Exercise materials >>
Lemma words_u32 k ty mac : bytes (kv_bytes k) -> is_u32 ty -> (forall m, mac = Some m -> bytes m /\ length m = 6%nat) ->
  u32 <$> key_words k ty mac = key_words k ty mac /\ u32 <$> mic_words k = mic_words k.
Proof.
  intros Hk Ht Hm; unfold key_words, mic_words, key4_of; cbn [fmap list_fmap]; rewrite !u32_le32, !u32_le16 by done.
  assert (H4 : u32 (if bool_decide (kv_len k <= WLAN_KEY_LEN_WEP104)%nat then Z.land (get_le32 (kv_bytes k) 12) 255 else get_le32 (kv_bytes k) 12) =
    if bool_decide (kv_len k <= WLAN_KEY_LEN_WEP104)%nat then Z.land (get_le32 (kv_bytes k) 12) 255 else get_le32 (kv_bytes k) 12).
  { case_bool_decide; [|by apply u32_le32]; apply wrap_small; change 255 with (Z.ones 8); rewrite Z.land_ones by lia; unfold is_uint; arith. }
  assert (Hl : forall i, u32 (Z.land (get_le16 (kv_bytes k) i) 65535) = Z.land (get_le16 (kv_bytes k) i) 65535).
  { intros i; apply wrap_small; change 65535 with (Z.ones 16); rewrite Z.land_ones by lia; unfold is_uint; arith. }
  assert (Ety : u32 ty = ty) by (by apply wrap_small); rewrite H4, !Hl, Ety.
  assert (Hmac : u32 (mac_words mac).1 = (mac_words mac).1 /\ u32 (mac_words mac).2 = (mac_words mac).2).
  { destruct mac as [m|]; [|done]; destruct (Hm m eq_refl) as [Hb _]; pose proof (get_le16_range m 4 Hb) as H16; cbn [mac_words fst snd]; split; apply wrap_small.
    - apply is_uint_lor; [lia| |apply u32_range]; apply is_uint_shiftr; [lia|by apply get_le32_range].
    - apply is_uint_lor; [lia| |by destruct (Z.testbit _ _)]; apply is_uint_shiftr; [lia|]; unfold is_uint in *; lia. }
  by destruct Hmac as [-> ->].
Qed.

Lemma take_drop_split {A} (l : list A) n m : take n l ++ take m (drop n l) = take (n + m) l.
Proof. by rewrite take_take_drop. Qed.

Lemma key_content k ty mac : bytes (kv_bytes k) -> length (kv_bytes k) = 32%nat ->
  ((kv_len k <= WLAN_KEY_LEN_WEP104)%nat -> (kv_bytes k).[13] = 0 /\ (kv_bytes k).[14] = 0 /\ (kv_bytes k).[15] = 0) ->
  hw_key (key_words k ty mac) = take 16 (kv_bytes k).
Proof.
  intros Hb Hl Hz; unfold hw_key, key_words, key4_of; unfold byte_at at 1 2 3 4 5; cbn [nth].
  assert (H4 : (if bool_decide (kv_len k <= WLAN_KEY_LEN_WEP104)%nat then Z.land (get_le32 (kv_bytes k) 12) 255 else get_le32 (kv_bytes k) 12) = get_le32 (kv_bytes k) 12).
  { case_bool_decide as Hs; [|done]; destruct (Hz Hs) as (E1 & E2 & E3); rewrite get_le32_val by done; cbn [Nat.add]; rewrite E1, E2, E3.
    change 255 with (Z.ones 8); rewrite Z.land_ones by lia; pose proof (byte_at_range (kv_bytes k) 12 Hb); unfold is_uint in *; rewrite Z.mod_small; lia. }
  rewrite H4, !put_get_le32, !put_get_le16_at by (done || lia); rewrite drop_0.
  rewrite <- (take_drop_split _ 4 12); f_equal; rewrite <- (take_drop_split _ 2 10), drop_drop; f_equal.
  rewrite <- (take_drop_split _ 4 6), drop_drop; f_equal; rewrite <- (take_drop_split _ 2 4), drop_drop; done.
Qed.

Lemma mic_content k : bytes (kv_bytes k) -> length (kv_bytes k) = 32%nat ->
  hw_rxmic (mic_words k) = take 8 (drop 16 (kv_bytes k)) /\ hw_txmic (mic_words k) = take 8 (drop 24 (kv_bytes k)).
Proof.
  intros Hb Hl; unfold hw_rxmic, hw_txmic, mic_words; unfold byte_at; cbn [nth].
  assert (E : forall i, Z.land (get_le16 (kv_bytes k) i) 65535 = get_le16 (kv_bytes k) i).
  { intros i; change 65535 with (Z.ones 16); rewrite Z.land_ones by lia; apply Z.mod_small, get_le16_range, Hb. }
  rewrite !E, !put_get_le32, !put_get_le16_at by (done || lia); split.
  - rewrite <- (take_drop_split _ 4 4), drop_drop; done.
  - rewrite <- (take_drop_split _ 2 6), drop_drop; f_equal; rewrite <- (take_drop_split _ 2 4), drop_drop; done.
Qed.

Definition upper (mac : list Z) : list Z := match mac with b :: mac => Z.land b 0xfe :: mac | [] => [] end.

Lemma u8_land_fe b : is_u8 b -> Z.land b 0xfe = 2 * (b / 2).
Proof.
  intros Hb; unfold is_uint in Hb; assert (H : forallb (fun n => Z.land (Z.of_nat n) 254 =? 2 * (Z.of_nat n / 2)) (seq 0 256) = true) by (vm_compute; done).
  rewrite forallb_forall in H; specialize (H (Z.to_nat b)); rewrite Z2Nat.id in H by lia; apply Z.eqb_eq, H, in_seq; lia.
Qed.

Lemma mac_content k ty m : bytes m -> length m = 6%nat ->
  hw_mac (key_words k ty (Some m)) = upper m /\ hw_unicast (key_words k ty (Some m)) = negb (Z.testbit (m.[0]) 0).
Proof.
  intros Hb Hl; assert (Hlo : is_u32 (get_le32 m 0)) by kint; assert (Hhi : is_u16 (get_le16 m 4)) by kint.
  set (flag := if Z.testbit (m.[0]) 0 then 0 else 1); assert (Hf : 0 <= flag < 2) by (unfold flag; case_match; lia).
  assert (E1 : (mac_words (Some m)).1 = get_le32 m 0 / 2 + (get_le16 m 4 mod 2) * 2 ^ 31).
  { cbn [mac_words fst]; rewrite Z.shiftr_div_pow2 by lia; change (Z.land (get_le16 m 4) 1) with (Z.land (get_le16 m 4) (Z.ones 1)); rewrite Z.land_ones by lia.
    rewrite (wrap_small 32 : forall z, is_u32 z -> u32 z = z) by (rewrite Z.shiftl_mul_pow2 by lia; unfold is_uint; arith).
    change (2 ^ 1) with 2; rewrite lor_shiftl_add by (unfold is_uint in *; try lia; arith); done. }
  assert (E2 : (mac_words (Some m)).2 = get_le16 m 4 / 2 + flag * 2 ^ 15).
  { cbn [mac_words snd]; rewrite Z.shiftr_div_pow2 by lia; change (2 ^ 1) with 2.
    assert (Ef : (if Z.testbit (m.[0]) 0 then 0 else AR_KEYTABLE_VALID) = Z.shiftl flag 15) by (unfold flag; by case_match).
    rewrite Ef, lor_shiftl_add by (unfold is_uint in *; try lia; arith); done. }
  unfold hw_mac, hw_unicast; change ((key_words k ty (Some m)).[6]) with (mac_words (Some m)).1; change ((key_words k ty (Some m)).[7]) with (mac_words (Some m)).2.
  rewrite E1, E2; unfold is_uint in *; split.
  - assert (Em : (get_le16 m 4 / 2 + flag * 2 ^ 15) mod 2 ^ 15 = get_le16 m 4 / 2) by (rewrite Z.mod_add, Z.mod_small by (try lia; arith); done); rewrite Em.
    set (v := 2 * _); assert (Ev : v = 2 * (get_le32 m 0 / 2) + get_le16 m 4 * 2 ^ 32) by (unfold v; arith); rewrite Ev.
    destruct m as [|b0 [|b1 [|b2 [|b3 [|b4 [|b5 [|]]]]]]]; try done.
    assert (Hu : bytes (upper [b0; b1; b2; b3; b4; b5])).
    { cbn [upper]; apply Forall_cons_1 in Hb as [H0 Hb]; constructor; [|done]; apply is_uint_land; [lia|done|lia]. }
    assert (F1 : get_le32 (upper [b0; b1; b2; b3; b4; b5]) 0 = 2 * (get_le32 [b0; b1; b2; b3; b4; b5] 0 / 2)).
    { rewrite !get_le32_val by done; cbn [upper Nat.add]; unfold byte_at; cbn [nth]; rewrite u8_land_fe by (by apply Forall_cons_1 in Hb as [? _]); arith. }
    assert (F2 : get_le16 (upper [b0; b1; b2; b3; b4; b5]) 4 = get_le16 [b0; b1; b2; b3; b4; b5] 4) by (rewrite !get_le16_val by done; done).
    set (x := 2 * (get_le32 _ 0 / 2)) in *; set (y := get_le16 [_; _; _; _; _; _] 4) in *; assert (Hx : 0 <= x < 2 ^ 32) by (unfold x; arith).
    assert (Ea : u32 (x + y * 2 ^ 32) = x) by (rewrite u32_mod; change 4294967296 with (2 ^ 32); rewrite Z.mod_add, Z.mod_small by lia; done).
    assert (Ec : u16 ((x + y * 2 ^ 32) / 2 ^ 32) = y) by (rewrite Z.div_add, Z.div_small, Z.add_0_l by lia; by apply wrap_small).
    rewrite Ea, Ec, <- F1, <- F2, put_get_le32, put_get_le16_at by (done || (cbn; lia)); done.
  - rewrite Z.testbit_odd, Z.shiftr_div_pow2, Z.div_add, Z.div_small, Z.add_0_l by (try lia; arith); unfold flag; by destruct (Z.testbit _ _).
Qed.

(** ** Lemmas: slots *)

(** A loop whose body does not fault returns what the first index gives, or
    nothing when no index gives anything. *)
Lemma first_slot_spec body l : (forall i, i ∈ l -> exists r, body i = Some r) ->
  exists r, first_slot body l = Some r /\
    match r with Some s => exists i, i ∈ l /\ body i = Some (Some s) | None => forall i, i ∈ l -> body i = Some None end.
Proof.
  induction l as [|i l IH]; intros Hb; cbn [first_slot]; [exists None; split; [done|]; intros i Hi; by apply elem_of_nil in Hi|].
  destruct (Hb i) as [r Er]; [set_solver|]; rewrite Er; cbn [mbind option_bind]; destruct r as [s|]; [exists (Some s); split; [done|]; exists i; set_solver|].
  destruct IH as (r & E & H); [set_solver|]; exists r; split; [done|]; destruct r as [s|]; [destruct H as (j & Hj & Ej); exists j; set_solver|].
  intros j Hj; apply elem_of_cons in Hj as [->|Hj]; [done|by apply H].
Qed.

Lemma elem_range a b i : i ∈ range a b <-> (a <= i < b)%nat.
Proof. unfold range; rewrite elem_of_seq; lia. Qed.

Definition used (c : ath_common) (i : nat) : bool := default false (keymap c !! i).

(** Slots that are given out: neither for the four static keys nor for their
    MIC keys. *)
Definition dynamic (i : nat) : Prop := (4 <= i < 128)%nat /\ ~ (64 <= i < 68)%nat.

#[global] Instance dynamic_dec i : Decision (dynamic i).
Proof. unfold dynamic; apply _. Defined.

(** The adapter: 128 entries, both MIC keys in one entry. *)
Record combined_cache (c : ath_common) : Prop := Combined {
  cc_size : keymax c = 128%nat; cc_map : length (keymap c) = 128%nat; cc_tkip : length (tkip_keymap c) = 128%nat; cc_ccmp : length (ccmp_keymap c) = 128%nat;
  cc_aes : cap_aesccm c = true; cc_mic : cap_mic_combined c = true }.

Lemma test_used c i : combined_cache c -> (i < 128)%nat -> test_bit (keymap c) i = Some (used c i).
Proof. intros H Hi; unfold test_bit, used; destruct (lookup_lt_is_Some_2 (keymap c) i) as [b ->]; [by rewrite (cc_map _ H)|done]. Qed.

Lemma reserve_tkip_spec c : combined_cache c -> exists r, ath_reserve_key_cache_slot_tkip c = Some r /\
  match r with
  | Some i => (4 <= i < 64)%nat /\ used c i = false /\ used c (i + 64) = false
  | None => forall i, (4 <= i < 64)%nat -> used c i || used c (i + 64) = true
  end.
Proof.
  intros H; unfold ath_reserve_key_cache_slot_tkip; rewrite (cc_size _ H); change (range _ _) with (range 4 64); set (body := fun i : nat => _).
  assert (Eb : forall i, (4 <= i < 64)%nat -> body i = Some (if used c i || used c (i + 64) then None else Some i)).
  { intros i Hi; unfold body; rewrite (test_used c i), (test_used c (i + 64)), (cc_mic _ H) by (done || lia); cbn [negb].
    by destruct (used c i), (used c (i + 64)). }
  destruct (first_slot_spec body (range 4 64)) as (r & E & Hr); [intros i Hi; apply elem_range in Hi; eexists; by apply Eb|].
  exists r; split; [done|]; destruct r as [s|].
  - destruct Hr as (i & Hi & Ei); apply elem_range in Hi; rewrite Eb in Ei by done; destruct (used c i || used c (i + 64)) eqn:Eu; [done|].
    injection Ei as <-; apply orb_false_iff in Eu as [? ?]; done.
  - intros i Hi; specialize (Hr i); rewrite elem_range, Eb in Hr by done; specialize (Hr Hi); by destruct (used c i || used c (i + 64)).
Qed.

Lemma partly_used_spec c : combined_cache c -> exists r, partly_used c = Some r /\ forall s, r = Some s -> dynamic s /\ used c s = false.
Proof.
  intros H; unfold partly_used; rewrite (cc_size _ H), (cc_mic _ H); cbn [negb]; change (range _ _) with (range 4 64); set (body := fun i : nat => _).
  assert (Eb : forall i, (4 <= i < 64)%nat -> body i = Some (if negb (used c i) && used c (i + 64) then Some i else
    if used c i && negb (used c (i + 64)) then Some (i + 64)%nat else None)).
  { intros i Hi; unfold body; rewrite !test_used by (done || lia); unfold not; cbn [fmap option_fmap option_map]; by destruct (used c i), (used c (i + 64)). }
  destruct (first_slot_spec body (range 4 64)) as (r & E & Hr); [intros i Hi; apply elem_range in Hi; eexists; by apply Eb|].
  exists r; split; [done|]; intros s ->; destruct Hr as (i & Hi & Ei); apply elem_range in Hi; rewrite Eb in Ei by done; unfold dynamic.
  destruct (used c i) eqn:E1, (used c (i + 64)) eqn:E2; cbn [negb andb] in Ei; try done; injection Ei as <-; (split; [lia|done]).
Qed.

Problem requirements >> Among the entries above, find the line with "- intros i Hi;" and the line with "Some i else"; give again exactly these two lines and all lines between them.

Written answer >>
  - intros i Hi; specialize (Hr i); rewrite elem_range, Eb in Hr by done; specialize (Hr Hi); by destruct (used c i || used c (i + 64)).
Qed.

Lemma partly_used_spec c : combined_cache c -> exists r, partly_used c = Some r /\ forall s, r = Some s -> dynamic s /\ used c s = false.
Proof.
  intros H; unfold partly_used; rewrite (cc_size _ H), (cc_mic _ H); cbn [negb]; change (range _ _) with (range 4 64); set (body := fun i : nat => _).
  assert (Eb : forall i, (4 <= i < 64)%nat -> body i = Some (if negb (used c i) && used c (i + 64) then Some i else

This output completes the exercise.